Task —
When you reach the line containing "destruct (ok &&", begin copying exactly, and keep going through the last line of the records below, copying nothing before it.

☆ ☆ ☆ ☆

Lemma hang_up_ok s made : server_ok s -> sv_owner s = OHang made -> server_ok (set_owner (OUnlink made) (hang_up s)).
Proof.
  intros [P T N V C Q] Ho. unfold phase_ok in P. rewrite Ho in P. destruct P as (Hs & Hcl & Hl & Hp). destruct (T Hcl Hs) as [l Ht].
  assert (Hf : forall (c : nat) k, let f := fun c k => if bool_decide (c ∈ l) then hang k else k in
    goer (f c k) = goer k /\ (backlog (f c k) = true -> backlog k = true)) by (intros c k; cbn; by case_bool_decide).
  split; try done.
  - cbn. rewrite Ht. intros c Hh. apply serve_conn; [done|]. by apply V.
  - apply (conns_ok s _ (fun c k => if bool_decide (c ∈ l) then hang k else k)); try done; [|cbn; by rewrite Ht].
    intros c k _ Hk. case_bool_decide as Hin; [by left|]. unfold kept, in_table in *. cbn.
    destruct Hk as [?|[[_ ?]|[?|[?|[[_ (l' & ? & ?)]|?]]]]]; [auto|congruence|auto|auto| |auto 10]. rewrite Ht in *. by simplify_eq.
Qed.

Lemma owner_step_ok ok s s' : server_ok s -> owner_step ok s = Some s' -> server_ok s'.
Proof.
  intros Hok. pose proof Hok as [P T N V C Q]. unfold owner_step, createSockEvent, shutdown, close_sock.
  destruct (sv_owner s) eqn:Ho; try done.
  - intros [= <-]. split; cbn; try done; [same_phase|]. unfold phase_ok in P. rewrite Ho in P. destruct P as (_ & -> & _). done.
  - unfold phase_ok in P. rewrite Ho in P. destruct P as (Hs & Hc & Hl & Hcl).
    destruct (ok && _); intros [= <-]; split; cbn; rewrite ?Hs, ?Hc, ?Hcl; try done; by eexists.
  - destruct ok; intros [= <-].
    + unfold phase_ok in P. rewrite Ho in P. destruct P as (Hs & Hcl & Hl). destruct (dialed_ok s Hok Hs Hl) as [P' T' N' V' C' Q'].
      split; cbn; try done.
    + split; cbn; try done. same_phase.
  - intros [= <-]. split; cbn; try done. same_phase.
  - intros [= <-]. by apply close_listener_ok.
  - intros [= <-]. by apply hang_up_ok.
  - intros [= <-]. split; cbn; try done. same_phase.
Qed.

☆ ☆ ☆ ☆

Expected answer —
    destruct (ok && _); intros [= <-]; split; cbn; rewrite ?Hs, ?Hc, ?Hcl; try done; by eexists.
  - destruct ok; intros [= <-].
    + unfold phase_ok in P. rewrite Ho in P. destruct P as (Hs & Hcl & Hl). destruct (dialed_ok s Hok Hs Hl) as [P' T' N' V' C' Q'].
      split; cbn; try done.
    + split; cbn; try done. same_phase.
  - intros [= <-]. split; cbn; try done. same_phase.
  - intros [= <-]. by apply close_listener_ok.
  - intros [= <-]. by apply hang_up_ok.
  - intros [= <-]. split; cbn; try done. same_phase.
Qed.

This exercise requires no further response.